Data entries:
(* ===== verification/SchedOps.v ===== *)
(** The operations of the scheduler keep the invariant of [SchedProofs.v]. *)

From stdpp Require Import relations.
From S2P Require Import Prelude Maths Flags Queue QueueProofs IntrList Clock ClockProofs Tasking SchedProofs.

(** Runs one primitive of a computation that is known to return, naming what it read. *)
Ltac mstep H :=
  first
  [ rewrite bind_eq in H
  | rewrite ret_eq in H
  | rewrite gets_eq in H
  | rewrite modify_eq in H
  | rewrite put_core_eq in H
  | rewrite put_engine_eq in H
  | rewrite put_thread_eq in H
  | rewrite get_core_eq in H; let E := fresh "Ek" in
    match type of H with context [match cores ?w !! ?c with _ => _ end] => destruct (cores w !! c) eqn:E; [| discriminate H] end
  | rewrite get_engine_eq in H; let E := fresh "Ee" in
    match type of H with context [match engs ?w !! ?c with _ => _ end] => destruct (engs w !! c) eqn:E; [| discriminate H] end
  | rewrite get_thread_eq in H; let E := fresh "Et" in
    match type of H with context [match thr ?w !! ?c with _ => _ end] => destruct (thr w !! c) eqn:E; [| discriminate H] end
  | rewrite get_cluster_eq in H; let E := fresh "Ec" in
    match type of H with context [match clusters ?w !! ?c with _ => _ end] => destruct (clusters w !! c) eqn:E; [| discriminate H] end
  | rewrite get_queue_eq in H; let E := fresh "Eq" in
    match type of H with context [match queue_of ?w ?q with _ => _ end] => destruct (queue_of w q) eqn:E; [| discriminate H] end
  | rewrite put_queue_eq in H; let E := fresh "Ep" in
    match type of H with context [match queue_of ?w ?q with _ => _ end] => destruct (queue_of w q) eqn:E; [| discriminate H] end
  | rewrite lift_eq in H; let E := fresh "Ea" in
    match type of H with context [assert_ ?b] => destruct b eqn:E; cbn [assert_] in H; [| discriminate H] end ];
  cbv beta iota zeta in H.
Ltac msteps H := repeat mstep H.

Section Ops.
Context {L : Type} `{HLaws : IntrFwdListLaws L}.

(** There are fewer threads than a 64-bit counter counts. *)
Definition few_threads (w : World L) : Prop := Z.of_nat (size (thr w)) + 1 < two64.

Lemma queue_length skip (w : World L) q x : sched_inv skip w -> few_threads w -> queue_of w q = Some x ->
  Z.of_nat (length (elements (threads x))) + 1 < two64.
Proof.
  intros Hinv Hf Hx. destruct (si_queue _ _ Hinv q x Hx) as (Hn & _ & _ & Hall). unfold few_threads in Hf.
  assert (Hsub : (list_to_set (elements (threads x)) : gset Z) ⊆ dom (thr w)).
  { intros t Ht%elem_of_list_to_set. destruct (Hall t Ht) as (th & Hth & _). apply elem_of_dom. eauto. }
  apply subseteq_size in Hsub. rewrite size_list_to_set, size_dom in Hsub by assumption. lia.
Qed.

Lemma few_threads_insert (w w' : World L) t th th' : thr w !! t = Some th -> thr w' = <[t := th']> (thr w) -> few_threads w -> few_threads w'.
Proof. intros Ht E Hf. unfold few_threads in *. rewrite E, map_size_insert_Some by (eauto). exact Hf. Qed.

(** ** Switching *)

Lemma push_queue_eq q t (w : World L) : PushQueue q t w =
  match queue_of w q with Some x => Ok (tt, set_queue q (mkWorkQueue (u64 (depth x + 1)) (PushBack t (threads x))) w) | None => Panic end.
Proof. unfold PushQueue. rewrite bind_eq, get_queue_eq. destruct (queue_of w q) eqn:E; [| reflexivity]. rewrite put_queue_eq, E. reflexivity. Qed.

Lemma inv_skip c (w : World L) : sched_inv None w -> sched_inv (Some c) w.
Proof. intros []. constructor; eauto. Qed.

(** What a step of a core leaves alone. *)
Record same_shape (w w' : World L) : Prop := mkShape {
  sh_cores : cores w' = cores w;
  sh_engine : forall e, engine_of w' e = engine_of w e
}.

Lemma same_shape_refl w : same_shape w w.
Proof. split; reflexivity. Qed.
(* ===== verification/SchedSafety.v ===== *)
(** Every operation of [Tasking.v] keeps the scheduler's invariant, by rules for the operations it
    is made of. *)

From stdpp Require Import relations.
From S2P Require Import Prelude Maths Flags Queue QueueProofs IntrList Clock ClockProofs Tasking SchedProofs SchedOps.

Create HintDb sched.

Section Safety.
Context {L : Type} `{HLaws : IntrFwdListLaws L}.
Variable PollTicksToNanos : Z -> Z.
Variable InterruptTimerMaxNanos : Z.
Variable timekeepingEvent : Z.
Variable other_dpc : Z -> Z -> Z -> M L unit.

Definition sched_ok (w : World L) : Prop := sched_inv None w /\ few_threads w.

(** [m] keeps the invariant. *)
Definition keeps {A} (m : M L A) : Prop := forall w a w', sched_ok w -> m w = Ok (a, w') -> sched_ok w'.

Lemma keeps_bind {A B} (m : M L A) (f : A -> M L B) : keeps m -> (forall a, keeps (f a)) -> keeps (m ≫= f).
Proof. intros Hm Hf w b w' Hw E. rewrite bind_eq in E. destruct (m w) as [[a w1] | |] eqn:Em; [| discriminate ..]. eapply Hf; [| exact E]. eapply Hm; eauto. Qed.
Lemma keeps_ret {A} (a : A) : keeps (mret a).
Proof. intros w b w' Hw E. injection E as _ <-. assumption. Qed.
Lemma keeps_gets {A} (f : World L -> A) : keeps (gets f).
Proof. intros w b w' Hw E. injection E as _ <-. assumption. Qed.
Lemma keeps_lift {A} (r : res A) : keeps (lift r).
Proof. intros w b w' Hw E. unfold lift in E. destruct r; [| discriminate ..]. injection E as _ <-. assumption. Qed.
Lemma keeps_get_core c : keeps (get_core c).
Proof. apply keeps_bind; [apply keeps_gets | intros; apply keeps_lift]. Qed.
Lemma keeps_get_engine e : keeps (get_engine e).
Proof. apply keeps_bind; [apply keeps_gets | intros; apply keeps_lift]. Qed.
Lemma keeps_get_thread t : keeps (get_thread t).
Proof. apply keeps_bind; [apply keeps_gets | intros; apply keeps_lift]. Qed.
Lemma keeps_local_engine c : keeps (LocalEngine c).
Proof. apply keeps_bind; [apply keeps_get_core | intros; apply keeps_ret]. Qed.

(** Parts of the state the invariant does not read. *)
Lemma keeps_frame f : (forall w, cores (f w) = cores w /\ engs (f w) = engs w /\ clusters (f w) = clusters w /\ thr (f w) = thr w) -> keeps (modify f).
Proof.
  intros Hf w a w' [Hi Hs] E. injection E as _ <-. destruct (Hf w) as (E1 & E2 & E3 & E4). split; [| unfold few_threads in *; rewrite E4; assumption].
  apply (inv_frame None w); auto; try (intros []; simpl; rewrite ?E2, ?E3; reflexivity).
  - intros e. unfold engine_of. rewrite E2. reflexivity.
  - intros k. rewrite E3. auto.
  - intros c. unfold core_of. rewrite E1. reflexivity.
Qed.

(** A core's level, queues and interrupt bit. *)
Lemma core_write (c : Z) k k' (w : World L) : sched_ok w -> cores w !! c = Some k -> localEngine k' = localEngine k -> localThread k' = localThread k ->
  sched_ok (set_cores (<[c := k']> (cores w)) w).
Proof.
  intros [Hi Hs] Hk He Ht. split; [| exact Hs]. apply (inv_frame None w); auto; try (intros []; reflexivity).
  intros c'. unfold core_of. simpl. destruct (decide (c = c')) as [<- | Hne]; [rewrite lookup_insert_eq, Hk; simpl; rewrite He, Ht | rewrite lookup_insert_ne by assumption]; reflexivity.
Qed.
(** C6, counterexample to the claim as stated: job [A] has the hash
    ["deadbeef"] on record and the newest JSON file is served empty; the
    check reports a change and the record now holds the digest of the
    empty string. *)
Lemma empty_fetch_overwrites_record :
  let w := Scenario.with_md5 "A" "deadbeef" in
  let checked := check_latest_info_json_md5_changed Scenario.env_empty_body "A" "win64" w in
  stored_record MD5_HASH_FOLDER "A" w = Some "deadbeef"
  ∧ urlopen Scenario.env_empty_body Scenario.win64_json_url = Response 200 EmptyString
  ∧ checked.1 = Ok true
  ∧ stored_record MD5_HASH_FOLDER "A" checked.2
    = Some "d41d8cd98f00b204e9800998ecf8427e".
Proof. repeat split; vm_compute; reflexivity. Qed.


(** * Further properties of the engine *)

(** ** Signature folders *)

(** A folder check never raises. *)
Lemma check_folder_returns env f w : ∃ ok w1, check_folder env f w = (Ok ok, w1).
Proof.
  rewrite check_folder_run.
  destruct (get_folder f w); [destruct (os_makedirs_ok env)
                             | destruct (os_remove_ok env), (os_makedirs_ok env) | ];
    by eexists _, _.
Qed.

(** X1: a folder check that returns [True] leaves a directory that holds
    exactly the records that were there, touches nothing else, and a
    second check is then a no-op that returns [True] again. *)
Theorem check_folder_success env f w w1 :
  check_folder env f w = (Ok true, w1) ->
  (∃ records, get_folder f w1 = FolderDir records)
  ∧ (∀ job, stored_record f job w1 = stored_record f job w)
  ∧ (∀ f', f' ≠ f -> get_folder f' w1 = get_folder f' w)
  ∧ scheduler w1 = scheduler w
  ∧ trace w1 = trace w
  ∧ check_folder env f w1 = (Ok true, w1).
Proof.
  intros Hrun.
  destruct (check_folder_true _ _ _ _ Hrun) as (records & Hget & _ & Hrecs & ->).
  split; [by exists records|]. split; [exact Hrecs|].
  split.
  { intros f' Hf'. destruct w, f, f'; done. }
  split; [by destruct w, f|]. split; [by destruct w, f|].
  rewrite check_folder_run. by rewrite Hget.
Qed.

Lemma check_folder_success_witness :
  (∃ records, get_folder TIMESTAMP_FOLDER
                (check_folder Scenario.env_ok TIMESTAMP_FOLDER Scenario.fresh).2
              = FolderDir records)
  ∧ check_folder Scenario.env_ok TIMESTAMP_FOLDER
      (check_folder Scenario.env_ok TIMESTAMP_FOLDER Scenario.fresh).2
    = (Ok true, (check_folder Scenario.env_ok TIMESTAMP_FOLDER Scenario.fresh).2).
Proof.
  destruct (check_folder_success Scenario.env_ok TIMESTAMP_FOLDER Scenario.fresh
              (check_folder Scenario.env_ok TIMESTAMP_FOLDER Scenario.fresh).2)
    as (Hdir & _ & _ & _ & _ & Hagain).
  - vm_compute. reflexivity.
  - split; [exact Hdir|exact Hagain].
Defined.

(** X2: a folder check never raises. It returns [False] exactly when the
    path is absent and [os.makedirs] fails, or the path is a regular file
    and [os.remove] or [os.makedirs] fails; it then logs one error and
    nothing else, and a regular file that could be removed is gone
    although no directory took its place. *)
Theorem check_folder_failure env f w :
  ∃ ok w1,
    check_folder env f w = (Ok ok, w1)
    ∧ (ok = false
       ↔ (get_folder f w = FolderAbsent ∧ os_makedirs_ok env = false)
         ∨ (get_folder f w = FolderIsFile
            ∧ (os_remove_ok env = false ∨ os_makedirs_ok env = false)))
    ∧ (ok = false ->
       trace w1 = (trace w ++ [EvLog ERROR MsgOSError])%list
       ∧ scheduler w1 = scheduler w
       ∧ (∀ f', f' ≠ f -> get_folder f' w1 = get_folder f' w)
       ∧ get_folder f w1
         = match get_folder f w with
           | FolderIsFile => if os_remove_ok env then FolderAbsent else FolderIsFile
           | other => other
           end).
Proof.
  rewrite check_folder_run.
  destruct w as [md ts sch tr], f; simpl;
    [destruct md as [| |records] | destruct ts as [| |records]];
    destruct (os_remove_ok env) eqn:Hrm, (os_makedirs_ok env) eqn:Hmk; simpl;
    eexists _, _; (split; [reflexivity|]); simpl;
    (split; [split; [try done; intros _; by (left + right; split; [done|]; auto)
                    | intros [[? ?]|[? [?|?]]]; congruence]
            | try done; intros _; repeat split; try done;
              by intros [] ?]).
Qed.

(** ** Job definitions *)

(** X3: [_validate_job_config] returns [True] exactly when [topic],
    [platform_build] and [cmd] are all present. Otherwise it logs one
    error, for the first key that is missing in this order, and it never
    does anything but log. *)
Theorem validate_job_config_first_missing job_config w :
  ∃ valid evs,
    _validate_job_config job_config w = (Ok valid, log_to w evs)
    ∧ (valid = true
       ↔ is_Some (jd_topic job_config) ∧ is_Some (jd_platform_build job_config)
         ∧ is_Some (jd_cmd job_config))
    ∧ evs = match jd_topic job_config, jd_platform_build job_config,
                  jd_cmd job_config with
            | None, _, _ => [EvLog ERROR (MsgMissingKey "topic")]
            | Some _, None, _ => [EvLog ERROR (MsgMissingKey "platform_build")]
            | Some _, Some _, None => [EvLog ERROR (MsgMissingKey "cmd")]
            | Some _, Some _, Some _ => []
            end.
Proof.
  destruct job_config as [en topic pb iv cmd am cf], w as [md ts sch tr].
  unfold _validate_job_config. simpl.
  destruct topic, pb, cmd; vm_compute job_has_key; simpl; unfold_m; simpl;
    eexists _, _; (split; [reflexivity || (by rewrite app_nil_r)|]);
    (split; [|try reflexivity]).
  all: try (split; [try done; intros _; repeat split; by eexists
                   | try done; intros (H1 & H2 & H3);
                     try (by destruct H1); try (by destruct H2); by destruct H3]).
Qed.

(** ** Change detection *)

(** X4: the signature the timestamp check takes from the history table
    is one of its timestamps, and no timestamp of the table is above it
    in the byte order of strings. *)
Theorem latest_timestamp_is_maximum (table : gmap string BuildInformation) :
  table ≠ ∅ ->
  is_Some (table !! latest_key table)
  ∧ ∀ timestamp, is_Some (table !! timestamp) ->
                 String.leb timestamp (latest_key table) = true.
Proof. intros Hne. by apply latest_key_spec. Qed.

Lemma latest_timestamp_is_maximum_witness :
  is_Some (Scenario.history !! latest_key Scenario.history)
  ∧ ∀ timestamp, is_Some (Scenario.history !! timestamp) ->
                 String.leb timestamp (latest_key Scenario.history) = true.
Proof.
  apply (latest_timestamp_is_maximum Scenario.history).
  intros H. apply (f_equal size) in H. vm_compute in H. discriminate.
Defined.

(** A store step leaves the records of the other jobs alone. *)
Lemma stored_record_other f job other data md ts sch tr tr' records :
  other ≠ job ->
  get_folder f (mkWorld md ts sch tr) = FolderDir records ->
  stored_record f other
    (set_folder f (FolderDir (<[job := data]> records)) (mkWorld md ts sch tr'))
  = stored_record f other (mkWorld md ts sch tr).
Proof.
  intros Hother Hget. unfold stored_record. rewrite Hget.
  destruct (path_kind_of other); try done.
  destruct f; simpl; by rewrite lookup_insert_ne.
Qed.

Lemma stored_record_trace f job md ts sch tr tr' :
  stored_record f job (mkWorld md ts sch tr) = stored_record f job (mkWorld md ts sch tr').
Proof. by destruct f. Qed.

Lemma check_md5_shape env job platform md ts sch tr :
  ∃ r md' evs,
    check_latest_info_json_md5_changed env job platform (mkWorld md ts sch tr)
    = (r, mkWorld md' ts sch (tr ++ evs))
    ∧ Forall (fun ev => is_log ev = true) evs
    ∧ ∀ other, other ≠ job ->
        stored_record MD5_HASH_FOLDER other (mkWorld md' ts sch (tr ++ evs))
        = stored_record MD5_HASH_FOLDER other (mkWorld md ts sch tr).
Proof.
  destruct (get_latest_info_json_md5_hash_frame env platform) as (r & evs & Hr & Hlogs).
  unfold check_latest_info_json_md5_changed. unfold bind at 1.
  rewrite check_folder_run. cbn [get_folder md5_folder].
  assert (∀ records,
    ∃ r' md' evs',
      (let* new_hash := get_latest_info_json_md5_hash env platform in
       let* job_md5_file_exists := path_exists env MD5_HASH_FOLDER job in
       if job_md5_file_exists
       then
        let* origin_hash := read_first_line env MD5_HASH_FOLDER job in
        if (origin_hash =? new_hash)%string
        then ret false
        else
         do logging INFO (MsgHashChanged job platform new_hash origin_hash)
         then do write_file env MD5_HASH_FOLDER job new_hash then ret true
       else
        do logging INFO (MsgHashFirst job platform new_hash)
        then do write_file env MD5_HASH_FOLDER job new_hash then ret true)
        (mkWorld (FolderDir records) ts sch tr)
      = (r', mkWorld md' ts sch (tr ++ evs'))
      ∧ Forall (fun ev => is_log ev = true) evs'
      ∧ ∀ other, other ≠ job ->
          stored_record MD5_HASH_FOLDER other (mkWorld md' ts sch (tr ++ evs'))
          = stored_record MD5_HASH_FOLDER other
              (mkWorld (FolderDir records) ts sch tr)) as Hdir.
  { intros records. unfold bind at 1. rewrite Hr.
    destruct r as [h|e]; [|by eexists _, _, _].
    unfold log_to. cbn [md5_folder timestamp_folder scheduler trace].
    rewrite md5_store.
    destruct (path_kind_of job);
      [ | destruct (outside_exists env MD5_HASH_FOLDER job);
          [destruct (outside_readline env MD5_HASH_FOLDER job) as [line|];
           [destruct (String.eqb line h)|]|];
          destruct (outside_write_ok env MD5_HASH_FOLDER job)
        |
        | destruct (records !! job) as [content|];
          [destruct (String.eqb (PyStr.readline content) h)
          |destruct (os_create_ok env)] ];
      rewrite <- ?app_assoc;
      (eexists _, _, _; split; [reflexivity|];
       split; [first [done | apply Forall_app; split; [done|by repeat constructor]]|];
       intros other Hother;
       first [ apply stored_record_trace
             | by apply (stored_record_other MD5_HASH_FOLDER) ]). }
  destruct md as [| |records]; unfold set_folder, log_to;
      cbn [negb md5_folder timestamp_folder scheduler trace].
  - destruct (os_makedirs_ok env); unfold set_folder, log_to;
      cbn [negb md5_folder timestamp_folder scheduler trace].
    + destruct (Hdir ∅) as (r' & md' & evs' & -> & Hlogs' & Hother).
      eexists _, _, _. split; [done|]. split; [done|].
      intros other Ho. rewrite (Hother _ Ho). unfold stored_record. simpl.
      destruct (path_kind_of other); try done; apply lookup_empty.
    + eexists _, _, [_]. split; [done|]. by split; [repeat constructor|].
  - destruct (os_remove_ok env), (os_makedirs_ok env); unfold set_folder, log_to;
      cbn [negb md5_folder timestamp_folder scheduler trace].
    + destruct (Hdir ∅) as (r' & md' & evs' & -> & Hlogs' & Hother).
      eexists _, _, _. split; [done|]. split; [done|].
      intros other Ho. rewrite (Hother _ Ho). unfold stored_record. simpl.
      destruct (path_kind_of other); try done; apply lookup_empty.
    + eexists _, _, [_]. split; [done|]. split; [by repeat constructor|].
      intros other _. unfold stored_record. simpl. by destruct (path_kind_of other).
    + eexists _, _, [_]. split; [done|]. by split; [repeat constructor|].
    + eexists _, _, [_]. split; [done|]. by split; [repeat constructor|].
  - destruct (Hdir records) as (r' & md' & evs' & -> & Hlogs' & Hother).
    eexists _, _, _. split; [done|]. split; [done|]. done.
Qed.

**Task brief**: From the records above, print only the lines between the one holding "match type of H with context [match thr" and the one holding "rewrite get_queue_eq in", inclusive, exactly as they stand.

**Response box**:
    match type of H with context [match thr ?w !! ?c with _ => _ end] => destruct (thr w !! c) eqn:E; [| discriminate H] end
  | rewrite get_cluster_eq in H; let E := fresh "Ec" in
    match type of H with context [match clusters ?w !! ?c with _ => _ end] => destruct (clusters w !! c) eqn:E; [| discriminate H] end
  | rewrite get_queue_eq in H; let E := fresh "Eq" in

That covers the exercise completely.